(Data shown)
Definition digitValue (c : ascii) : Z := Z.of_nat (nat_of_ascii c - 48).

(** The longest prefix of decimal digits, read left to right.  [acc] is
    [None] as long as no digit was read. *)
Fixpoint readDigits (s : string) (acc : option Z) : option Z :=
  match s with
  | String c r =>
      if isDigit c
      then readDigits r (Some (10 * match acc with Some a => a | None => 0 end
                               + digitValue c))
      else acc
  | EmptyString => acc
  end.

(** [parseInt(s, 10)]: skip leading white space, read an optional sign, then
    the longest prefix of digits; [NaN] when there is no digit. *)
Definition parseInt (s : string) : option Z :=
  match trimStart s with
  | String c r =>
      if Ascii.eqb c "-" then option_map Z.opp (readDigits r None)
      else if Ascii.eqb c "+" then readDigits r None
      else readDigits (String c r) None
  | EmptyString => None
  end.

(** [String(n)] for an integer [n]. *)
Definition String_ (n : Z) : string := NilEmpty.string_of_int (Z.to_int n).

(** [c.repeat(n)] for a string [c] of one character. *)
Fixpoint repeat (c : ascii) (n : nat) : string :=
  match n with
  | O => EmptyString
  | S k => String c (repeat c k)
  end.

(** [arr.join(sep)]. *)
Fixpoint join (sep : string) (arr : list string) : string :=
  match arr with
  | [] => EmptyString
  | x :: rest =>
      match rest with
      | [] => x
      | _ :: _ => x ++ sep ++ join sep rest
      end
  end.

(** [s.split(/\s+/)]: the pieces between the maximal runs of white space.  A
    run that goes on is skipped; its last character ends the piece before
    it. *)
Fixpoint splitWhiteSpace (s : string) : list string :=
  match s with
  | EmptyString => [EmptyString]
  | String c r =>
      if isWhiteSpace c then
        match r with
        | String c' _ =>
            if isWhiteSpace c' then splitWhiteSpace r
            else EmptyString :: splitWhiteSpace r
        | EmptyString => EmptyString :: splitWhiteSpace r
        end
      else match splitWhiteSpace r with
           | h :: t => String c h :: t
           | [] => [String c EmptyString]
           end
  end.

(** The line feed and the double quote. *)
Definition LF : string := String (ascii_of_nat 10) EmptyString.
Definition DQUOTE : string := String (ascii_of_nat 34) EmptyString.

End Js.

(** ** The constant tables *)

Record FieldDef : Type := mkFieldDef { name : string; min : Z; max : Z }.

Definition FIELD_DEFS : list FieldDef :=
  [ mkFieldDef "minute" 0 59;
    mkFieldDef "hour" 0 23;
    mkFieldDef "day of month" 1 31;
    mkFieldDef "month" 1 12;
    mkFieldDef "day of week" 0 6 ].

Definition NameTable : Type := list (string * Z).

Definition MONTH_NAMES : NameTable :=
  [ ("jan", 1); ("feb", 2); ("mar", 3); ("apr", 4); ("may", 5); ("jun", 6);
    ("jul", 7); ("aug", 8); ("sep", 9); ("oct", 10); ("nov", 11); ("dec", 12) ].

Definition DOW_NAMES : NameTable :=
  [ ("sun", 0); ("mon", 1); ("tue", 2); ("wed", 3); ("thu", 4); ("fri", 5);
    ("sat", 6) ].

(** [nameMap[key]], [None] standing for [undefined]. *)
Fixpoint lookup (nameMap : NameTable) (key : string) : option Z :=
  match nameMap with
  | [] => None
  | (k, v) :: rest => if String.eqb k key then Some v else lookup rest key
  end.

(** ** uniqueSorted *)

(** [Array.from(new Set(arr))]: the first occurrence of each value, in the
    order of insertion. *)
Fixpoint setFrom (seen arr : list Z) : list Z :=
  match arr with
  | [] => []
  | x :: rest =>
      if existsb (Z.eqb x) seen then setFrom seen rest
      else x :: setFrom (x :: seen) rest
  end.

(** [s.sort((a,b) => a - b)], as an insertion sort on the comparator. *)
Fixpoint insertBy (cmp : Z -> Z -> Z) (x : Z) (l : list Z) : list Z :=
  match l with
  | [] => [x]
  | y :: r => if cmp x y <=? 0 then x :: l else y :: insertBy cmp x r
  end.

Definition sortBy (cmp : Z -> Z -> Z) (l : list Z) : list Z :=
  fold_right (insertBy cmp) [] l.

(** The comparator [(a,b) => a - b]. *)
Definition numeric (a b : Z) : Z := a - b.

Definition uniqueSorted (arr : list Z) : list Z :=
  let s := setFrom [] arr in
  sortBy numeric s.

(** ** replaceNames *)

(** [token.replace(/[a-zA-Z]{3}/g, f)]: the scan goes left to right; where
    three letters follow each other they are one match, replaced by [f], and
    the scan goes on after them; any other character is copied. *)
Fixpoint replaceLetters3 (f : string -> string) (s : string) : string :=
  match s with
  | EmptyString => EmptyString
  | String c1 tl =>
      match tl with
      | String c2 (String c3 rest) =>
          if Js.isLetter c1 && Js.isLetter c2 && Js.isLetter c3
          then f (String c1 (String c2 (String c3 EmptyString)))
                 ++ replaceLetters3 f rest
          else String c1 (replaceLetters3 f tl)
      | _ => String c1 (replaceLetters3 f tl)
      end
  end.
(** * fide-ratings-utils: the fixed-width parser of [src/index.mjs]

    A shallow embedding of the rating-list splitter: the column layout
    extractor (the [colRegex] scan), the row decoder with its compound
    columns, the federation partitioner, the CSV emitter, [formatBytes]
    and the control flow of [processFideRatings] / [generateIndexHtml] /
    [main].

    JavaScript strings are sequences of UTF-16 code units; a code unit is
    modelled as a number of type [N], a string as a list of them.  Literals
    are written [js "..."].  Code that may throw returns a [result]; an
    object used as a map is the list of its own properties in creation
    order; the network, the file system, the archive and Parquet writers
    and the page template are parameters of the run, which records what
    it writes as a trace of events. *)

From Stdlib Require Import Ascii String.
From Stdlib Require Import List NArith ZArith Bool Lia.
From Stdlib Require Import Sorting.Sorted Sorting.Permutation.
From Stdlib Require Import DecimalString.
Import ListNotations.

(** ** JavaScript strings *)

Abbreviation char := N (only parsing).
Abbreviation jsstring := (list N) (only parsing).

Definition js (s : string) : jsstring :=
  map N_of_ascii (list_ascii_of_string s).

Definition char_eqb (a b : char) : bool := N.eqb a b.

Fixpoint str_eqb (a b : jsstring) : bool :=
  match a, b with
  | [], [] => true
  | x :: a', y :: b' => char_eqb x y && str_eqb a' b'
  | _, _ => false
  end.

Definition SPACE : char := 32%N.
Definition TAB : char := 9%N.
Definition COMMA : char := 44%N.
Definition DQUOTE : char := 34%N.
Definition NEWLINE : char := 10%N.
Definition DOT : char := 46%N.

Definition is_space (c : char) : bool := char_eqb c SPACE.

(** The regular expression class [\s], which is also what
    [String.prototype.trim] strips: WhiteSpace and LineTerminator of
    ECMAScript (TAB, LF, VT, FF, CR, SP, NBSP, U+1680, U+2000..U+200A,
    U+2028, U+2029, U+202F, U+205F, U+3000, U+FEFF). *)
Definition is_ws (c : char) : bool :=
  ((9 <=? c) && (c <=? 13) || (c =? 32) || (c =? 160) || (c =? 5760)
   || (8192 <=? c) && (c <=? 8202) || (c =? 8232) || (c =? 8233)
   || (c =? 8239) || (c =? 8287) || (c =? 12288) || (c =? 65279))%N.

(** [s.length] *)
Definition len (s : jsstring) : Z := Z.of_nat (length s).

(** [s.substring(start, end)]: an [undefined] bound is [None]; [start]
    undefined is 0 and [end] undefined is the length; both are clamped to
    [0, length] and swapped when [start > end]. *)
Definition clamp (n : Z) (s : jsstring) : Z := Z.min (Z.max n 0) (len s).

Definition substring (s : jsstring) (start end_ : option Z) : jsstring :=
  let intStart := match start with Some n => n | None => 0%Z end in
  let intEnd := match end_ with Some n => n | None => len s end in
  let finalStart := clamp intStart s in
  let finalEnd := clamp intEnd s in
  let from := Z.min finalStart finalEnd in
  let to := Z.max finalStart finalEnd in
  firstn (Z.to_nat (to - from)) (skipn (Z.to_nat from) s).

Fixpoint trimStart (s : jsstring) : jsstring :=
  match s with
  | [] => []
  | c :: r => if is_ws c then trimStart r else s
  end.

Definition trimEnd (s : jsstring) : jsstring := rev (trimStart (rev s)).

(** [s.trim()] *)
Definition trim (s : jsstring) : jsstring := trimEnd (trimStart s).

(** [s.startsWith(p)] *)
Fixpoint startsWith (p s : jsstring) : bool :=
  match p, s with
  | [], _ => true
  | x :: p', y :: s' => char_eqb x y && startsWith p' s'
  | _ :: _, [] => false
  end.

(** [s.indexOf(p)]: the first position where [p] starts, or -1. *)
Fixpoint indexOf_from (p s : jsstring) (pos : Z) : Z :=
  if startsWith p s then pos
  else match s with
       | [] => (-1)%Z
       | _ :: r => indexOf_from p r (pos + 1)
       end.

Definition indexOf (p s : jsstring) : Z := indexOf_from p s 0.

(** [s.includes(p)] *)
Fixpoint includes (p s : jsstring) : bool :=
  startsWith p s || match s with [] => false | _ :: r => includes p r end.

(** [arr.join(sep)] on an array of strings *)
Fixpoint join (sep : jsstring) (l : list jsstring) : jsstring :=
  match l with
  | [] => []
  | [x] => x
  | x :: r => x ++ sep ++ join sep r
  end.

(** [s.split(/\s+/)]: the string is cut at every maximal run of
    whitespace; a leading (trailing) run leaves an empty first (last)
    piece, and the empty string splits into one empty piece. [cur] is
    the piece being read, reversed; [insep] says that the previous
    character belonged to a separator. *)
Fixpoint split_ws_go (insep : bool) (cur : jsstring) (s : jsstring)
  : list jsstring :=
  match s with
  | [] => [rev cur]
  | c :: r =>
      if is_ws c then
        if insep then split_ws_go true cur r
        else rev cur :: split_ws_go true [] r
      else split_ws_go false (c :: cur) r
  end.

Definition split_ws (s : jsstring) : list jsstring := split_ws_go false [] s.

(** ** JavaScript values, exceptions and objects *)

Inductive jsval :=
| VUndefined
| VStr (s : jsstring).

(** [a || b]: [undefined] and the empty string are falsy. *)
Definition js_or (a : jsval) (b : jsval) : jsval :=
  match a with
  | VUndefined => b
  | VStr [] => b
  | VStr _ => a
  end.

(** [arr[i]] on an array of strings *)
Definition at_index (l : list jsstring) (i : nat) : jsval :=
  match nth_error l i with
  | Some s => VStr s
  | None => VUndefined
  end.

Inductive error :=
| TypeError        (* a method called on undefined or on a non-array *)
| DownloadFailed   (* Failed to download: the response was not ok *)
| NoTxtInZip       (* No .txt file found in ZIP *)
| FetchRejected    (* the promise of fetch was rejected *)
| FsRejected       (* a call of fs or of the archive writer threw *)
| TemplateFailed   (* the page template could not be read or compiled *)
| LoopBound.       (* the bound of a modelled loop was exhausted *)

(** The outcome of a computation that may throw.  An exception that is
    not caught ends the run; what was done before it is not kept. *)
Inductive result (A : Type) :=
| Ok (a : A)
| Throw (e : error).
Arguments Ok {A} a.
Arguments Throw {A} e.

Definition bind {A B} (m : result A) (f : A -> result B) : result B :=
  match m with
  | Ok a => f a
  | Throw e => Throw e
  end.

Notation "x <- m ;; k" := (bind m (fun x => k))
  (at level 61, m at next level, right associativity).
(End Data shown)
What needs to be done:
Count how many lines of the entries contain the word "false", and respond with that count only.

Task answer:
5